Quella benedetta caccia agli untori suggerita da Sergio Mattarella

            Il presidente della Repubblica  Sergio Mattarella farà fatica ad usare il ventaglio offertogli al Quirinale, peraltro ben dotato di aria condizionata, come la Camera e il Senato, in vista della solita pausa estiva della politica. Che spesso peraltro è pausa solo di nome perché i problemi sono ben più forti del calendario e le polemiche non vanno mai in ferie.

            Il ventaglio dei giornalisti parlamentari, del resto, non serve ormai a rifrescarsi. Serve, più proficuamente, a chi lo riceve stando ai vertici delle istituzioni per fare il punto della situazione, esprimere auspici e lanciare moniti. Mattarella ha ben colto l’occasione per riproporre il passaggio dei Promessi Sposi in cui Alessandro Manzoni, raccontando della peste a Milano di quattro secoli fa e degli untori che ne moltiplicavano portata ed effetti, lamenta “il buon senso nascosto per paura del senso comune”.

            Ben detto, presidente. Il “senso comune” dei nostri giorni, dominati da populismo, sovranismo, giustizialismo, approssimazione, incompetenza, malanimo e altro ancora, è purtroppo desolante. Ormai siamo alla profezia della fine del Parlamento, sia pure “fra qualche lustro”, come ha detto il profeta della democrazia digitale Davide Casaleggio sviluppando il pensiero del padre, Roberto. Che fondò col superstite Beppe Grillo il Movimento delle 5 Stelle ora al governo con la Lega non più soltanto padana di Matteo Salvini.

            Il grande, grandissimo Manzoni deplorò in quello che ritengo il più bel romanzo della letteratura italiana la caccia degli untori che riuscirono nella Milano della peste a mettere in ginocchio la città più ancora dell’epidemia che l’aveva colpita. Il problema oggi, se davvero tornasse e prevalesse il buon senso, smettendo di nascondersi dietro il senso comune, è quello di fare la caccia agli untori che stanno ammorbando la democrazia.

            Penso a chi vive e cresce elettoralmente di antipolitica.
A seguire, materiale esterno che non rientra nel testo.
(* ===== verification/EngineCycle.v ===== *)
(** * The sync engine: cycles, cooldown and throttle
    (extension/src/sync/engine.ts)

    The module variables around a sync cycle as a record, the cycle loop with
    the triggers that arrive during it as an input, the rate-limit cooldown,
    the local-sync throttle, and the sync slot as a step relation over the
    tasks that compete for it. A timer is its due time. *)

From S2P Require Import Prelude JsMap Types Util Storage StorageFacts Conflict Crypto Engine EngineDownload.

Open Scope Z_scope.
Open Scope js_scope.

(** ** Constants and pure decisions *)

Definition DEFAULT_RATE_LIMIT_COOLDOWN_SECONDS : Z := 30.
Definition SHORT_COOLDOWN_HOLD_MS : Z := 60000.
Definition MAX_CHAINED_CYCLES : Z := 4.
Definition MAX_CHAINED_CYCLE_MS : Z := 60000.
Definition DOWNLOAD_SKIP_WINDOW_MS : Z := 15 * 60000.
Definition LOCAL_SYNC_DEBOUNCE_MS : Z := 250.
Definition LOCAL_SYNC_MIN_INTERVAL_MS : Z := 10000.
Definition LOCAL_SYNC_MAX_INTERVAL_MS : Z := 60000.
Definition SHORT_LOCAL_SYNC_HOLD_MS : Z := 30000.

Definition shouldChainAnotherCycle (moreBacklog : bool) (chainedCycles chainStartMs nowMs : Z) : bool :=
  moreBacklog && (chainedCycles <? MAX_CHAINED_CYCLES) && (nowMs - chainStartMs <? MAX_CHAINED_CYCLE_MS).

Inductive SyncStatus := StIdle | StSyncing | StError | StNeedsReauth.

(** The interval for a streak of empty cycles. *)
Definition local_sync_interval (emptyCycleStreak : Z) : Z :=
  let doublings := emptyCycleStreak / 2 in
  Z.min (LOCAL_SYNC_MIN_INTERVAL_MS * 2 ^ doublings) LOCAL_SYNC_MAX_INTERVAL_MS.

Section cycle.
Context {Srv App : Type} `{Env : EngineEnv Srv App}.

Record Cycle := mkCycle {
  cy_world : World Srv App;
  syncBlockedUntil : Z;
  syncBlockedHydrated : bool;
  storedBlockedUntil : option Z;       (** chrome.storage.session *)
  cooldownRetryTimer : option Z;
  syncInFlight : bool;
  rerunRequested : bool;
  peerNotified : bool;
  lastEmptyPollAt : Z;
  emptyCycleStreak : Z;
  lastLocalSyncFire : Z;
  localSyncTimer : option Z;
  statuses : list (SyncStatus * option string);   (** emitted, oldest first *)
}.

Definition set_world (x : World Srv App) (c : Cycle) : Cycle :=
  mkCycle x (syncBlockedUntil c) (syncBlockedHydrated c) (storedBlockedUntil c) (cooldownRetryTimer c) (syncInFlight c) (rerunRequested c) (peerNotified c) (lastEmptyPollAt c) (emptyCycleStreak c) (lastLocalSyncFire c) (localSyncTimer c) (statuses c).
Definition set_blocked (x : Z) (h : bool) (st : option Z) (c : Cycle) : Cycle :=
  mkCycle (cy_world c) x h st (cooldownRetryTimer c) (syncInFlight c) (rerunRequested c) (peerNotified c) (lastEmptyPollAt c) (emptyCycleStreak c) (lastLocalSyncFire c) (localSyncTimer c) (statuses c).
Definition set_retry (x : option Z) (c : Cycle) : Cycle :=
  mkCycle (cy_world c) (syncBlockedUntil c) (syncBlockedHydrated c) (storedBlockedUntil c) x (syncInFlight c) (rerunRequested c) (peerNotified c) (lastEmptyPollAt c) (emptyCycleStreak c) (lastLocalSyncFire c) (localSyncTimer c) (statuses c).
Definition set_slot (inFlight rerun : bool) (c : Cycle) : Cycle :=
  mkCycle (cy_world c) (syncBlockedUntil c) (syncBlockedHydrated c) (storedBlockedUntil c) (cooldownRetryTimer c) inFlight rerun (peerNotified c) (lastEmptyPollAt c) (emptyCycleStreak c) (lastLocalSyncFire c) (localSyncTimer c) (statuses c).
Definition set_poll (notified : bool) (at_ : Z) (c : Cycle) : Cycle :=
  mkCycle (cy_world c) (syncBlockedUntil c) (syncBlockedHydrated c) (storedBlockedUntil c) (cooldownRetryTimer c) (syncInFlight c) (rerunRequested c) notified at_ (emptyCycleStreak c) (lastLocalSyncFire c) (localSyncTimer c) (statuses c).
Definition set_streak (x : Z) (c : Cycle) : Cycle :=
  mkCycle (cy_world c) (syncBlockedUntil c) (syncBlockedHydrated c) (storedBlockedUntil c) (cooldownRetryTimer c) (syncInFlight c) (rerunRequested c) (peerNotified c) (lastEmptyPollAt c) x (lastLocalSyncFire c) (localSyncTimer c) (statuses c).
Definition set_local (fire : Z) (timer : option Z) (c : Cycle) : Cycle :=
  mkCycle (cy_world c) (syncBlockedUntil c) (syncBlockedHydrated c) (storedBlockedUntil c) (cooldownRetryTimer c) (syncInFlight c) (rerunRequested c) (peerNotified c) (lastEmptyPollAt c) (emptyCycleStreak c) fire timer (statuses c).
Definition emitStatus (s : SyncStatus) (code : option string) (c : Cycle) : Cycle :=
  mkCycle (cy_world c) (syncBlockedUntil c) (syncBlockedHydrated c) (storedBlockedUntil c) (cooldownRetryTimer c) (syncInFlight c) (rerunRequested c) (peerNotified c) (lastEmptyPollAt c) (emptyCycleStreak c) (lastLocalSyncFire c) (localSyncTimer c) (statuses c ++ [(s, code)]).

(** [Date.now()] *)
Definition date_now (c : Cycle) : Z * Cycle :=
  (env_now (w_entropy (cy_world c)), set_world (bump_entropy (cy_world c)) c).

(** ** Rate-limit cooldown *)

Definition ensureSyncBlockedUntilHydrated (c : Cycle) : Cycle :=
  if syncBlockedHydrated c then c
  else set_blocked (default (syncBlockedUntil c) (storedBlockedUntil c)) true (storedBlockedUntil c) c.

Definition setSyncBlockedUntil (value : Z) (c : Cycle) : Cycle :=
  set_blocked value (syncBlockedHydrated c) (Some value) c.

(** [now] is [Date.now()] at the call; a timer in the past fires next tick. *)
Definition scheduleCooldownRetry (now : Z) (c : Cycle) : Cycle :=
  match cooldownRetryTimer c with
  | Some _ => c
  | None =>
      let remaining := syncBlockedUntil c - now in
      if SHORT_COOLDOWN_HOLD_MS <? remaining then c else set_retry (Some (now + remaining)) c
  end.

Definition clearSyncBlockedState (c : Cycle) : Cycle := setSyncBlockedUntil 0 (set_retry None c).

(** ** The cycle *)

Definition notifyPeerChanges (c : Cycle) : Cycle := set_poll true (lastEmptyPollAt c) c.

Definition shouldSkipDownload (connected : bool) (c : Cycle) : bool * Cycle :=
  if peerNotified c then (false, c)
  else if negb connected then (false, c)
  else let '(now, c) := date_now c in (now - lastEmptyPollAt c <? DOWNLOAD_SKIP_WINDOW_MS, c).

Definition reset_moved (w : World Srv App) : World Srv App :=
  add_moved (- cycleMovedOps w) (- cycleMovedSignificantOps w) w.

(** Upload, then download unless there is nothing to ask for. Returns
    (moreUpload, moreDownload). *)
Definition uploadThenDownload (connected : bool) (c : Cycle) : (sync_error + bool * bool) * Cycle :=
  let '(r, w) := uploadPending (cy_world c) in
  let c := set_world w c in
  match r with
  | inl e => (inl e, c)
  | inr moreUpload =>
      let '(skip, c) :=
        if negb moreUpload && (countPendingOperations (w_db w) =? 0)
        then shouldSkipDownload connected c else (false, c) in
      if skip then (inr (moreUpload, false), emitStatus StIdle None c)
      else
        let c := set_poll false (lastEmptyPollAt c) c in
        let '(r, w) := downloadAndApply (cy_world c) in
        let c := set_world w c in
        match r with
        | inl e => (inl e, c)
        | inr moreDownload =>
            let c := emitStatus StIdle None c in
            let c := if (cycleMovedOps w =? 0) && negb moreDownload
                     then let '(now, c) := date_now c in set_poll (peerNotified c) now c else c in
            (inr (moreUpload, moreDownload), c)
        end
  end.

Definition cooldown_after (err : sync_error) (c : Cycle) : Cycle :=
  match err with
  | ApiError status _ retryAfterSeconds =>
      if status =? 429 then
        let '(now, c) := date_now c in
        let c := setSyncBlockedUntil
          (now + default DEFAULT_RATE_LIMIT_COOLDOWN_SECONDS retryAfterSeconds * 1000) c in
        let '(now, c) := date_now c in scheduleCooldownRetry now c
      else c
  | _ => c
  end.

(** One pass of the do-while loop. [triggered] is whether another trigger
    arrived while it ran. [None] is the [break] of the catch block. *)
Definition cycle_pass (triggered connected : bool) (chainedCycles chainStartMs : Z) (c : Cycle) :
    option Z * Cycle :=
  let c := set_slot (syncInFlight c) false c in
  let c := set_world (reset_moved (cy_world c)) c in
  let c := emitStatus StSyncing None c in
  let '(r, c) := uploadThenDownload connected c in
  let c := if triggered then set_slot (syncInFlight c) true c else c in
  match r with
  | inl err =>
      let c := cooldown_after err c in
      let c := emitStatus StError (syncErrorCode err) c in
      let c := set_streak (emptyCycleStreak c + 1) c in
      (None, set_slot (syncInFlight c) false c)
  | inr (moreUpload, moreDownload) =>
      let c := set_streak (if cycleMovedSignificantOps (cy_world c) =? 0 then emptyCycleStreak c + 1 else 0) c in
      if moreUpload || moreDownload then
        let chainedCycles := chainedCycles + 1 in
        let '(now, c) := date_now c in
        (Some chainedCycles,
         if shouldChainAnotherCycle true chainedCycles chainStartMs now
         then set_slot (syncInFlight c) true c else c)
      else (Some chainedCycles, c)
  end.

(** [triggers] says of each pass whether a trigger arrived during it; none
    arrives after the list ends. [None]: out of fuel. *)
Fixpoint cycle_loop (fuel : nat) (triggers : list bool) (connected : bool) (chainedCycles chainStartMs : Z)
    (c : Cycle) : option Cycle :=
  match fuel with
  | O => None
  | S fuel =>
      match cycle_pass (default false (head triggers)) connected chainedCycles chainStartMs c with
      | (None, c) => Some c
      | (Some chainedCycles, c) =>
          if rerunRequested c then cycle_loop fuel (tail triggers) connected chainedCycles chainStartMs c
          else Some c
      end
  end.

Definition releaseSyncSlot (c : Cycle) : Cycle := set_slot false (rerunRequested c) c.

Definition runSyncCycle (fuel : nat) (triggers : list bool) (connected : bool) (c : Cycle) : option Cycle :=
  if syncInFlight c then Some (set_slot true true c)
  else
    let c := ensureSyncBlockedUntilHydrated c in
    let '(now, c) := date_now c in
    if now <? syncBlockedUntil c then
      let '(now, c) := date_now c in Some (scheduleCooldownRetry now c)
    else
      let c := set_slot true (rerunRequested c) c in
      let '(chainStartMs, c) := date_now c in
      (fun c => let '(now, c) := date_now c in
                releaseSyncSlot (set_local now (localSyncTimer c) c)) <$>
        cycle_loop fuel triggers connected 0 chainStartMs c.

(** ** The local-sync throttle *)

Definition effectiveLocalSyncIntervalMs (c : Cycle) : Z := local_sync_interval (emptyCycleStreak c).

Definition scheduleLocalSync (delayMs now : Z) (c : Cycle) : Cycle :=
  let minInterval := effectiveLocalSyncIntervalMs c in
  if now - lastLocalSyncFire c <? minInterval then
    match localSyncTimer c with
    | Some _ => c
    | None =>
        let delayMs := Z.max delayMs (minInterval - (now - lastLocalSyncFire c)) in
        if SHORT_LOCAL_SYNC_HOLD_MS <? delayMs then c
        else set_local (lastLocalSyncFire c) (Some (now + delayMs)) c
    end
  else set_local (lastLocalSyncFire c) (Some (now + delayMs)) c.

(** The timer's callback, up to the cycle it starts. *)
Definition fireLocalSync (now : Z) (c : Cycle) : Cycle := set_local now None c.
End cycle.

Arguments Cycle : clear implicits.

(** ** The sync slot

    [runSyncCycle], [downloadEverything] and [runExclusive] share the slot
    [syncInFlight]. A task runs without interruption from one [await] to the
    next; its program counter says which await it stands at. *)

Inductive TaskKind := RunCycle | RunEverything | RunExclusive.

Inductive TaskPc :=
  | Hydrating        (** past the [syncInFlight] test, at [ensureSyncBlockedUntilHydrated] *)
  | Waiting          (** in [syncSlotWaiters] *)
  | Woken            (** resolved, about to test [syncInFlight] again *)
  | Holding          (** doing its work, with [syncInFlight] set by it *)
  | Finished.

#[export] Instance TaskKind_eq_dec : EqDecision TaskKind.
Proof. solve_decision. Defined.
#[export] Instance TaskPc_eq_dec : EqDecision TaskPc.
Proof. solve_decision. Defined.

Record Slot := mkSlot {
  sl_inFlight : bool;
  sl_rerun : bool;
  sl_tasks : list (TaskKind * TaskPc);
}.

Definition initial_slot : Slot := mkSlot false false [].

(** The test at the head of each function, up to its first await. *)
Definition enter (k : TaskKind) (s : Slot) : TaskPc * bool * bool :=
  match k with
  | RunCycle => if sl_inFlight s then (Finished, true, true) else (Hydrating, false, sl_rerun s)
  | RunEverything => if sl_inFlight s then (Waiting, true, sl_rerun s) else (Hydrating, false, sl_rerun s)
  | RunExclusive => if sl_inFlight s then (Waiting, true, sl_rerun s) else (Holding, true, sl_rerun s)
  end.

Definition call (k : TaskKind) (s : Slot) : Slot :=
  let '(pc, inFlight, rerun) := enter k s in mkSlot inFlight rerun (sl_tasks s ++ [(k, pc)]).

(** [releaseSyncSlot]: every waiter's promise resolves. *)
Definition release (s : Slot) : Slot :=
  mkSlot false (sl_rerun s)
    (map (fun t => (t.1, if decide (t.2 = Waiting) then Woken else t.2)) (sl_tasks s)).

Definition set_pc (i : nat) (pc : TaskPc) (s : Slot) : Slot :=
  mkSlot (sl_inFlight s) (sl_rerun s) (alter (fun t => (t.1, pc)) i (sl_tasks s)).

(** The [finally] of a holder. *)
Definition finish (k : TaskKind) (i : nat) (s : Slot) : Slot :=
  let s := release (set_pc i Finished s) in
  match k with
  | RunCycle => s
  | _ => if sl_rerun s then call RunCycle (mkSlot (sl_inFlight s) false (sl_tasks s)) else s
  end.

(** Task [i] runs on to its next await. [blocked] is the outcome of the
    cooldown test. *)
Definition resume (blocked : bool) (i : nat) (s : Slot) : option Slot :=
  match sl_tasks s !! i with
  | Some (k, Hydrating) =>
      Some (if blocked then set_pc i Finished s
            else let s := set_pc i Holding s in mkSlot true (sl_rerun s) (sl_tasks s))
  | Some (k, Woken) =>
      let '(pc, inFlight, rerun) := enter k s in
      let s := set_pc i pc s in Some (mkSlot inFlight rerun (sl_tasks s))
  | Some (k, Holding) => Some (finish k i s)
  | _ => None
  end.

Inductive slot_step (kinds : TaskKind -> Prop) : Slot -> Slot -> Prop :=
  | step_call k s : kinds k -> slot_step kinds s (call k s)
  | step_resume blocked i s s' : resume blocked i s = Some s' -> slot_step kinds s s'.

Definition holders (s : Slot) : nat := length (filter (fun t => t.2 = Holding) (sl_tasks s)).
A chi scambia per casta qualsiasi categoria diversa dalla propria. A chi liquida come “privilegi rubati” i cosiddetti diritti acquisiti. A chi scambia le opposizioni per lobby. A chi preferisce i processi in piazza a quelli nei tribunali. A chi straccia i contratti fregadosene delle penali. A chi predica bene ma razzola male, anzi malissimo, contro l’accaparramento dei posti e la pratica della cosiddetta lottizzazione. A chi scambia le leggi per coriandoli. A chi abusa della disinformazione altrui e l’alimenta.

            Chi siano costoro non ci vuole molto a capire leggendo i giornali e ascoltando la radio e la televisione, o navigando in internet. Se poi costoro sono arrivati al governo per effetto di un risultato elettorale che non consentiva obiettivamente, nelle condizioni date, altre soluzioni, per cui il buon senso -per tornare a Manzoni e a Mattarella- ha imposto di mettersi alla finestra sperando nel buon Dio, c’è solo da mettersi a questo punto le mani nei capelli. Almeno per quelli che li hanno. Gli altri dovranno accontentarsi di strofinarle sulla loro calvizie. E sperare che la tempesta dell’assurdo passi presto.